I would be worried if an MP advocated not working within the system.

Michael Woodhouse

Was chief executive of Mercy Hospital Dunedin for seven years. President of the Private Surgical Hospitals Association. Worked at Dunedin Hospital and as a senior manager for ACC. Passionate advocate of the use of the private sector to reduce waiting lists. Married with three daughters, the born and bred Otago man says he has “blue and gold blood running through my veins”. He is a premier grade rugby referee.

I dare say many on the waiting lists would also welcome a reduction.

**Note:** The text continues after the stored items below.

(** C9.  In the max_area strategy the angle is computed from the degrees
    as they are, and only the sine and the cosine are taken in absolute
    value; consequently, with a sine that is odd and a cosine that is even,
    [get_rotated_rect_max_area] returns the same pair for [degrees] and for
    [-degrees]. *)
Theorem max_area_same_for_opposite_degrees :
  (forall x : float, PIL.libm_sin (Py.fopp x) = Py.fopp (PIL.libm_sin x)) ->
  (forall x : float, PIL.libm_cos (Py.fopp x) = PIL.libm_cos x) ->
  forall (self self' : processors.rotate_state) (rotated rotated' : PIL.image),
    processors.input_size self' = processors.input_size self ->
    processors.degrees (processors.options self')
      = - processors.degrees (processors.options self) ->
    (forall w h : Z,
       processors.input_size self = (w, h) -> 0 < w -> 0 < h ->
       processors.get_rotated_rect_max_area self rotated =
         (angle <- processors.radians
                     (processors.degrees (processors.options self)) ;;
          s <- PIL.math_sin angle ;;
          c <- PIL.math_cos angle ;;
          processors.max_area_of w h (Py.fabs s) (Py.fabs c))) /\
    processors.get_rotated_rect_max_area self' rotated'
      = processors.get_rotated_rect_max_area self rotated.
Proof.
  intros Hsin Hcos self self' rotated rotated' Hsize Hdeg. split.
  - intros w h Hwh Hw Hh. unfold processors.get_rotated_rect_max_area.
    rewrite Hwh.
    replace (w <=? 0) with false by (symmetry; apply Z.leb_gt; lia).
    replace (h <=? 0) with false by (symmetry; apply Z.leb_gt; lia).
    reflexivity.
  - unfold processors.get_rotated_rect_max_area. rewrite Hsize, Hdeg.
    destruct (processors.input_size self) as [w h].
    destruct ((w <=? 0) || (h <=? 0)); [reflexivity|].
    set (d := processors.degrees (processors.options self)).
    destruct (Z.eq_dec d 0) as [->|Hd]; [reflexivity|].
    rewrite (radians_opp d Hd).
    destruct (processors.radians d) as [angle|e]; [|reflexivity].
    cbn [Py.map Py.bind]. unfold PIL.math_sin, PIL.math_cos.
    rewrite is_inf_opp. destruct (Py.is_inf angle); [reflexivity|].
    cbn [Py.bind]. rewrite Hsin, Hcos, fabs_opp. reflexivity.
Qed.

End Claims.

(* ================================================================== *)
(** ** The properties at sample inputs *)
(* ================================================================== *)

(** The claim of C2 as stated fails here: with [width=0] the resize operator
    returns, the 100x50 image resized into the box 100x20. *)
Lemma resize_with_zero_width_returns :
  Py.map PIL.size
    (processors.resize_processor (B := sample.backend) (sample.rgb 100 50)
       (sample.box_of (Some 0) (Some 20) "fit")) = Ok (40, 20).
Proof. vm_compute. reflexivity. Qed.

Lemma resize_zero_dimension_witness :
  processors.resize_processor (B := sample.backend) (sample.rgb 100 50)
    (sample.box_of (Some 0) (Some 20) "fit")
  = Ok (PIL.resize (B := sample.backend) (sample.rgb 100 50) (40, 20)).
Proof.
  destruct (resize_zero_dimension_is_input_dimension (B := sample.backend)
              (sample.rgb 100 50) (sample.box_of (Some 0) (Some 20) "fit"))
    as (_ & _ & H).
  apply (H 100 50 20); [reflexivity|lia|lia|lia].
Defined.

Lemma resize_dimension_contract_witness :
  exists out : PIL.image,
    processors.resize_processor (B := sample.backend) (sample.rgb 200 100)
      (sample.box_of (Some 50) (Some 50) "top") = Ok out /\
    PIL.size out = (50, 50).
Proof.
  destruct (resize_dimension_contract (B := sample.backend)
              (sample.rgb 200 100) 200 100 50 50)
    as (_ & H); [reflexivity|lia|lia|lia|lia|].
  apply (H "top"%string). reflexivity.
Defined.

Mr Woodhouse’s ancestors include Lawrence’s first butcher and James Woodhouse, who emigrated from England and discovered gold near Roxburgh: “No great wealth passed down, however, as he purchased the Bannockburn Hotel and fathered eight children.” In the days of transient clerics, family legend had it that his great great grandmother grabbed whichever man of the cloth was in town at the time of the birth of each child. “Thus, according to legend, descendants of James and Mary were christened Methodist, Catholic, Presbyterian, Anglican and so on. If true, my great grandfather was born when the Catholic priest was passing through.”

Heh, a cute story.

Rajen Prasad

Aged 62. A list-only candidate, ranked very high at 12. Labour’s spokesman for voluntary and community sector, and associate spokesman for ethnic affairs and social development (family and Child, Youth and Family). On social services select committee.

I feel quite sorry for him, as he may get to just serve a few years in opposition before retiring.

“The leaky home problem has been well publicised and many of us know of families whose mental health has suffered; some have taken their lives in desperation. I ask [members] to find out the extent of the problem in your areas and meet some of the desperate people who are victims. You will find their stories compelling. Many currently live in limbo and are out of pocket while lawyers, builders, and developers are benefiting enormously from their situation. I hope this can be resolved.”

He should talk to his former leader about this, as she famously said it (leaky homes) was all a beat up by the NZ Herald.